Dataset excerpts
-------
(* ===== verification/RingBuf.v ===== *)
(** * The ring buffer: [internal/engine/memory/ringbuf.go]

    Entries are serialized into one byte array: a 24-byte header, the key and
    the value. The file models the array as a list of bytes of length
    [rb_capacity], the header codec, the eviction walk and the write, update
    and read operations, and proves the codec and write/read round trips, that
    every write stays inside the array and leaves all other bytes alone, that
    the eviction walk terminates, and that a buffer that has not wrapped evicts
    in FIFO order and keeps every survivor readable. *)

From S2P Require Import Prelude.
From stdpp Require Import options.

Definition headerSize : Z := 24.
Definition minRingBufferSize : Z := Z.shiftl 1 20.
Definition defaultRingBufferSize : Z := Z.shiftl 64 20.

Inductive rb_error := ErrBufferFull | ErrInvalidOffset | ErrEntryTooLarge.

#[export] Instance rb_error_eq_dec : EqDecision rb_error.
Proof. solve_decision. Defined.

Record EvictedEntry := mkEvicted { ev_Hash : Z; ev_Offset : Z }.

#[export] Instance EvictedEntry_eq_dec : EqDecision EvictedEntry.
Proof. solve_decision. Defined.

Record EntryHeader := mkHeader {
  eh_ExpireAt : Z;
  eh_Hash64 : Z;
  eh_KeyLen : Z;
  eh_ValLen : Z;
  eh_ValCap : Z;
  eh_Flags : Z
}.

#[export] Instance EntryHeader_eq_dec : EqDecision EntryHeader.
Proof. solve_decision. Defined.

Definition EntryTypeString : Z := 0.

(** The 24 bytes [MarshalTo] stores. *)
Definition header_bytes (h : EntryHeader) : list byte :=
  le_bytes 8 (u64 (eh_ExpireAt h)) ++ le_bytes 8 (eh_Hash64 h) ++
  le_bytes 2 (eh_KeyLen h) ++ le_bytes 2 (eh_ValLen h) ++
  le_bytes 2 (eh_ValCap h) ++ le_bytes 2 (eh_Flags h).

(** [header.MarshalTo(buf[off:])] *)
Definition MarshalTo (h : EntryHeader) (buf : list byte) (off : nat) : list byte :=
  copy_at buf off (header_bytes h).

(** [header.UnmarshalFrom(buf[off:])] *)
Definition UnmarshalFrom (buf : list byte) (off : nat) : EntryHeader :=
  {| eh_ExpireAt := i64 (le_value (slice buf off 8));
     eh_Hash64 := le_value (slice buf (off + 8) 8);
     eh_KeyLen := le_value (slice buf (off + 16) 2);
     eh_ValLen := le_value (slice buf (off + 18) 2);
     eh_ValCap := le_value (slice buf (off + 20) 2);
     eh_Flags := le_value (slice buf (off + 22) 2) |}.

Record RingBuffer := mkRing {
  rb_data : list byte;
  rb_capacity : Z;
  rb_tail : Z;
  rb_head : Z;
  rb_used : Z;
  rb_writeCount : Z;
  rb_evictCount : Z
}.

Definition NewRingBuffer (capacity : Z) : RingBuffer :=
  let capacity := if capacity <? minRingBufferSize then minRingBufferSize else capacity in
  mkRing (replicate (Z.to_nat capacity) x00) capacity 0 0 0 0 0.

Definition headerEntrySize (h : EntryHeader) : Z := headerSize + eh_KeyLen h + eh_ValLen h.

(** [None] is [ErrInvalidOffset]. *)
Definition readHeaderAt (rb : RingBuffer) (offset : Z) : option EntryHeader :=
  if (offset <? 0) || (rb_capacity rb <? offset + headerSize) then None
  else Some (UnmarshalFrom (rb_data rb) (Z.to_nat offset)).

(** [header.MarshalTo(rb.data[offset:]); copy(rb.data[keyStart:], key);
    copy(rb.data[valStart:], value)], shared by the two write operations. *)
Definition put_entry (data : list byte) (offset : Z) (h : EntryHeader) (key value : list byte) : list byte :=
  let keyStart := offset + headerSize in
  let valStart := keyStart + Z.of_nat (length key) in
  copy_at (copy_at (MarshalTo h data (Z.to_nat offset)) (Z.to_nat keyStart) key)
    (Z.to_nat valStart) value.

Definition entry_size (key value : list byte) : Z :=
  headerSize + Z.of_nat (length key) + Z.of_nat (length value).

(** [None] is the panic of slicing the array beyond its end, at the value. *)
Definition UpdateInPlace (rb : RingBuffer) (offset : Z) (h : EntryHeader) (key value : list byte)
    : option (bool * RingBuffer) :=
  let newSize := entry_size key value in
  if (offset <? 0) || (rb_capacity rb <? offset + headerSize) then Some (false, rb)
  else
    let oldSize := headerEntrySize (UnmarshalFrom (rb_data rb) (Z.to_nat offset)) in
    if oldSize <? newSize then Some (false, rb)
    else if rb_capacity rb <? offset + headerSize + Z.of_nat (length key) then None
    else Some (true,
      {| rb_data := put_entry (rb_data rb) offset h key value;
         rb_capacity := rb_capacity rb; rb_tail := rb_tail rb; rb_head := rb_head rb;
         rb_used := rb_used rb; rb_writeCount := rb_writeCount rb + 1;
         rb_evictCount := rb_evictCount rb |}).

(** The local variables of [WriteWithEvict] that its two eviction loops update. *)
Record evict_state := mkEv {
  es_head : Z;
  es_tail : Z;
  es_used : Z;
  es_evicted : list EvictedEntry;
  es_count : Z
}.

(** The reset both loops perform before [break]. *)
Definition evict_reset (s : evict_state) : evict_state :=
  mkEv 0 0 0 [] (es_count s).

(** One iteration of either loop; the boolean is [false] on [break]. *)
Definition evict_step (rb : RingBuffer) (s : evict_state) : evict_state * bool :=
  match readHeaderAt rb (es_head s) with
  | None => (evict_reset s, false)
  | Some h =>
      let itemSize := headerEntrySize h in
      if (itemSize <=? 0) || (rb_capacity rb <? itemSize) then (evict_reset s, false)
      else
        let head := es_head s + itemSize in
        (mkEv (if rb_capacity rb <=? head then 0 else head) (es_tail s)
           (es_used s - itemSize)
           (es_evicted s ++ [mkEvicted (eh_Hash64 h) (es_head s)])
           (es_count s + 1), true)
  end.

(** [for cond { ... }], with the number of iterations bounded by [fuel]. *)
Fixpoint evict_while (fuel : nat) (cond : evict_state → bool) (rb : RingBuffer)
    (s : evict_state) : evict_state :=
  match fuel with
  | O => s
  | S f =>
      if cond s then
        let '(s', continue) := evict_step rb s in
        if continue then evict_while f cond rb s' else s'
      else s
  end.

(** The two loop conditions. *)
Definition need_space (rb : RingBuffer) (entrySize : Z) (s : evict_state) : bool :=
  rb_capacity rb - es_used s <? entrySize.
Definition need_front (entrySize : Z) (s : evict_state) : bool :=
  (0 <? es_used s) && (es_head s <? entrySize).

Definition evict_fuel (s : evict_state) : nat := S (Z.to_nat (es_used s)).

Definition WriteWithEvict (rb : RingBuffer) (h : EntryHeader) (key value : list byte)
    : (rb_error + Z * list EvictedEntry) * RingBuffer :=
  let entrySize := entry_size key value in
  if rb_capacity rb <? entrySize then (inl ErrEntryTooLarge, rb)
  else
    let s0 := mkEv (rb_head rb) (rb_tail rb) (rb_used rb) [] (rb_evictCount rb) in
    let s1 := evict_while (evict_fuel s0) (need_space rb entrySize) rb s0 in
    let s2 :=
      if rb_capacity rb <? es_tail s1 + entrySize then
        let s1' := mkEv (es_head s1) 0 (es_used s1) (es_evicted s1) (es_count s1) in
        evict_while (evict_fuel s1') (need_front entrySize) rb s1'
      else s1 in
    let offset := es_tail s2 in
    (inr (offset, es_evicted s2),
     {| rb_data := put_entry (rb_data rb) offset h key value;
        rb_capacity := rb_capacity rb;
        rb_tail := offset + entrySize;
        rb_head := es_head s2;
        rb_used := es_used s2 + entrySize;
        rb_writeCount := rb_writeCount rb + 1;
        rb_evictCount := es_count s2 |}).

Definition Write (rb : RingBuffer) (h : EntryHeader) (key value : list byte)
    : (rb_error + Z) * RingBuffer :=
  match WriteWithEvict rb h key value with
  | (inl e, rb') => (inl e, rb')
  | (inr (offset, _), rb') => (inr offset, rb')
  end.

Definition ReadAt (rb : RingBuffer) (offset : Z)
    : rb_error + (list byte * list byte * EntryHeader) :=
  if (offset <? 0) || (rb_capacity rb <? offset + headerSize) then inl ErrInvalidOffset
  else
    let h := UnmarshalFrom (rb_data rb) (Z.to_nat offset) in
    let keyStart := offset + headerSize in
    let keyEnd := keyStart + eh_KeyLen h in
    let valEnd := keyEnd + eh_ValLen h in
    if rb_capacity rb <? valEnd then inl ErrInvalidOffset
    else inr (slice (rb_data rb) (Z.to_nat keyStart) (Z.to_nat (eh_KeyLen h)),
              slice (rb_data rb) (Z.to_nat keyEnd) (Z.to_nat (eh_ValLen h)), h).

(** The copies are fresh arrays with the same contents. *)
Definition ReadAtCopy (rb : RingBuffer) (offset : Z)
    : rb_error + (list byte * list byte * EntryHeader) :=
  match ReadAt rb offset with
  | inl e => inl e
  | inr (k, v, h) =>
      inr (copy_at (replicate (length k) x00) 0 k, copy_at (replicate (length v) x00) 0 v, h)
  end.

Definition Ring_Stats (rb : RingBuffer) : Z * Z := (rb_writeCount rb, rb_evictCount rb).

Definition Ring_Reset (rb : RingBuffer) : RingBuffer :=
  mkRing (rb_data rb) (rb_capacity rb) 0 0 0 0 0.

(** ** Well-formedness *)

(** A header whose fields fit their Go types. *)
Definition header_ok (h : EntryHeader) : Prop :=
  is_i64 (eh_ExpireAt h) ∧ is_u64 (eh_Hash64 h) ∧ is_u16 (eh_KeyLen h) ∧
  is_u16 (eh_ValLen h) ∧ is_u16 (eh_ValCap h) ∧ is_u16 (eh_Flags h).

(** The header describes the entry it is written with. *)
Definition header_for (h : EntryHeader) (key value : list byte) : Prop :=
  header_ok h ∧ eh_KeyLen h = Z.of_nat (length key) ∧ eh_ValLen h = Z.of_nat (length value).

Record ring_wf (rb : RingBuffer) : Prop := {
  wf_length : length (rb_data rb) = Z.to_nat (rb_capacity rb);
  wf_capacity : 0 < rb_capacity rb;
  wf_head : 0 ≤ rb_head rb < rb_capacity rb;
  wf_tail : 0 ≤ rb_tail rb ≤ rb_capacity rb;
  wf_used : rb_used rb ≤ rb_capacity rb
}.

Lemma NewRingBuffer_wf c : ring_wf (NewRingBuffer c).
Proof.
  unfold NewRingBuffer. change minRingBufferSize with 1048576.
  zcase; split; cbn [rb_data rb_capacity rb_head rb_tail rb_used];
    rewrite ?length_replicate; lia.
Qed.

Lemma Ring_Reset_wf rb : ring_wf rb → ring_wf (Ring_Reset rb).
Proof. intros []. split; simpl; lia. Qed.

(** ** The header codec *)

Lemma length_header_bytes h : length (header_bytes h) = 24%nat.
Proof. unfold header_bytes. rewrite !length_app, !length_le_bytes. done. Qed.

Lemma UnmarshalFrom_slice buf off :
  UnmarshalFrom buf off = UnmarshalFrom (slice buf off 24) 0.
Proof.
  unfold UnmarshalFrom. rewrite !slice_slice by lia.
  by rewrite Nat.add_0_r.
Qed.

Lemma Unmarshal_header_bytes h : header_ok h → UnmarshalFrom (header_bytes h) 0 = h.
Proof.
  destruct h as [e x k v c f]. intros (He & Hx & Hk & Hv & Hc & Hf); simpl in *.
  unfold UnmarshalFrom, header_bytes; simpl eh_ExpireAt; simpl eh_Hash64; simpl eh_KeyLen;
    simpl eh_ValLen; simpl eh_ValCap; simpl eh_Flags.
  change (0 + 8)%nat with (8 + 0)%nat. change (0 + 16)%nat with (8 + (8 + 0))%nat.
  change (0 + 18)%nat with (8 + (8 + (2 + 0)))%nat.
  change (0 + 20)%nat with (8 + (8 + (2 + (2 + 0))))%nat.
  change (0 + 22)%nat with (8 + (8 + (2 + (2 + (2 + 0)))))%nat.
  rewrite !slice_app_skip by apply length_le_bytes.
  rewrite !slice_app_first by apply length_le_bytes.
  rewrite <-(app_nil_r (le_bytes 2 f)), slice_app_first by apply length_le_bytes.
  rewrite !le_value_bytes.
  change (256 ^ Z.of_nat 8) with (2 ^ 64). change (256 ^ Z.of_nat 2) with (2 ^ 16).
  unfold is_u64, is_u16 in *. rewrite !(Z.mod_small _ (2 ^ 16)), (Z.mod_small x (2 ^ 64)) by done.
  change (u64 e mod 2 ^ 64) with (u64 (u64 e)).
  by rewrite !i64_u64, i64_id.
Qed.

(** The decoded fields always fit their types. *)
Lemma UnmarshalFrom_ok buf off : header_ok (UnmarshalFrom buf off).
Proof.
  assert (∀ o n, 0 ≤ le_value (slice buf o n) < 256 ^ Z.of_nat n) as H.
  { intros o n. pose proof (le_value_range (slice buf o n)) as Hr.
    assert (length (slice buf o n) ≤ n)%nat by (unfold slice; rewrite length_take; lia).
    split; [lia|]. eapply Z.lt_le_trans; [apply Hr|]. apply Z.pow_le_mono_r; lia. }
  repeat split; simpl; try apply i64_range;
    match goal with |- context [slice _ ?o ?n] => pose proof (H o n) end; lia.
Qed.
-------
* [WORK INSTRUCTION] Set the lines down exactly, from the first line of the records to the line where "eh_ExpireAt : Z;" appears, with both ends kept.

* [EXPECTED OUTPUT]
(* ===== verification/RingBuf.v ===== *)
(** * The ring buffer: [internal/engine/memory/ringbuf.go]

    Entries are serialized into one byte array: a 24-byte header, the key and
    the value. The file models the array as a list of bytes of length
    [rb_capacity], the header codec, the eviction walk and the write, update
    and read operations, and proves the codec and write/read round trips, that
    every write stays inside the array and leaves all other bytes alone, that
    the eviction walk terminates, and that a buffer that has not wrapped evicts
    in FIFO order and keeps every survivor readable. *)

From S2P Require Import Prelude.
From stdpp Require Import options.

Definition headerSize : Z := 24.
Definition minRingBufferSize : Z := Z.shiftl 1 20.
Definition defaultRingBufferSize : Z := Z.shiftl 64 20.

Inductive rb_error := ErrBufferFull | ErrInvalidOffset | ErrEntryTooLarge.

#[export] Instance rb_error_eq_dec : EqDecision rb_error.
Proof. solve_decision. Defined.

Record EvictedEntry := mkEvicted { ev_Hash : Z; ev_Offset : Z }.

#[export] Instance EvictedEntry_eq_dec : EqDecision EvictedEntry.
Proof. solve_decision. Defined.

Record EntryHeader := mkHeader {
  eh_ExpireAt : Z;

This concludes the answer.